TH‐D‐224C‐08: Dose Variation Within Lung Tumor and in Its Fingerlike Extension as a Function of Incident Photon Angle

Abstract

Purpose: Report the dose variation within a lung tumor and its finger‐like extension as a function of incident photon beam angle. Method and Materials: A phantom with 3‐cm diameter acrylic sphere (tumor) inside a cork medium was designed so that the sphere could be rotated. TLDs were placed at various locations within the sphere and just outside the sphere. The outer TLDS simulated the tumor's finger like extension. Two 2.8cm thick acrylic plates (chest wall) sandwiched the phantom. The TLDS were exposed to a 6 MV beam of 10×10 cm2 with the sphere centered at isocenter (100 SAD).

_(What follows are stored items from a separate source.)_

Record RunnerObservation := mkRunnerObservation {
  ro_stableOrdinal : Z;
  ro_kind : list Z;
  ro_instance : list Z;
  ro_registration : list Z;
  ro_site : list Z;
  ro_specJson : list Z;
  ro_hasValue : bool;
  ro_reportName : list Z;
  ro_groupIndex : Z;
  ro_groupSize : Z;
}.
#[export] Instance RunnerObservation_eq_dec : EqDecision RunnerObservation.
Proof. solve_decision. Defined.
#[export] Instance RunnerObservation_inhabited : Inhabited RunnerObservation :=
  populate (mkRunnerObservation 0 [] [] [] [] [] false [] 0 1).

(** Host callbacks act on the heap, which holds their context and the pins
    they drive; a null pointer is [None]. *)
Record RunnerCallbacks (H : Type) := mkCallbacks {
  initialize : option (ST H unit);
  drive : option (Z -> ST H bool);
  sample : option (Z -> ST H unit);
  resetSemantics : list Z;
  expectedEpochs : Z;
}.
Arguments mkCallbacks {H} _ _ _ _ _.
Arguments initialize {H} _.
Arguments drive {H} _.
Arguments sample {H} _.
Arguments resetSemantics {H} _.
Arguments expectedEpochs {H} _.

Inductive EventFile := Stdout | Opened (path : list Z).

Record SystemRunner := mkRunner {
  configJson_ : list Z;
  eventFile_ : option EventFile;
  ownsEventFile_ : bool;
  ready_ : bool;
  hasDomainLimit_ : bool;
  workers_ : Z;
}.

(** What the process leaves behind: the bytes of [std::cerr], the bytes
    accepted by the event stream, and the paths it unlinked. *)
Record Host := mkHost { cerr_ : list Z; events_out : list Z; unlinked_ : list (list Z) }.

(** [std::exception::what] *)
Definition what (e : exn) : list Z :=
  match e with
  | FourStateViolation s | InvalidArgument s | OutOfRange s | RuntimeError s => lit s
  end.

(** ** Records *)

Module Rec.
Definition escapeJson (value : list Z) : list Z :=
  concat ((fun character =>
    if character =? 92 then [92; 92]
    else if character =? 34 then [92; 34]
    else if character =? 8 then [92; 98]
    else if character =? 12 then [92; 102]
    else if character =? 10 then [92; 110]
    else if character =? 13 then [92; 114]
    else if character =? 9 then [92; 116]
    else if character <? 32
    then [92; 117; 48; 48; hex_digit (Z.shiftr character 4); hex_digit (Z.land character 15)]
    else [character]) <$> value).

Definition appendString (output value : list Z) : list Z := output ++ [34] ++ escapeJson value ++ [34].

(** [std::to_string(std::bit_cast<std::int64_t>(bits))] *)
Definition signedDecimal (bits : Z) : list Z :=
  let v := to_i64 bits in if v <? 0 then 45 :: print_u64 (- v) else print_u64 v.

Definition planeHex (words : list Z) (width : Z) : list Z :=
  let size := width / 4 + (if width mod 4 =? 0 then 0 else 1) in
  for_range (Z.to_nat size) 0
    (fun nibble text =>
       text.[size - 1 - nibble :=
         hex_digit (Z.land (u64_shr words.[nibble / 16] (4 * (nibble mod 16))) 15)])
    (replicate (Z.to_nat size) 48).

Section Values.
(** The plane storage the spans of a value refer to. *)
Context (pending committed : list Z).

The field size was such that the dose at the periphery of the acrylic sphere was not influenced by the beam penumbra. The exposures were repeated at every 30° of the fingerlike extension with respect to the incident beam angle. The doses at the TLDs were also calculated using MCNPX Monte Carlo codes and CC convolution algorithm. Results: The measured and calculated doses were normalized to the dose at the center of the sphere. Then ratios of MC and convolution values to measured values were calculated and plotted as a histogram. The standard deviations for MC and convolution to TLD ratios were 3.5% and 1.1% respectively. The standard deviations of random error in TLD, MC and convolution methods were 2, 3 and 1.5% respectively. Conclusions: MC and CC convolution values agreed well with measured data. The data would be presented as function of incident beam angle. In addition, analysis of a PB algorithm and an 18 MV beam data would be presented.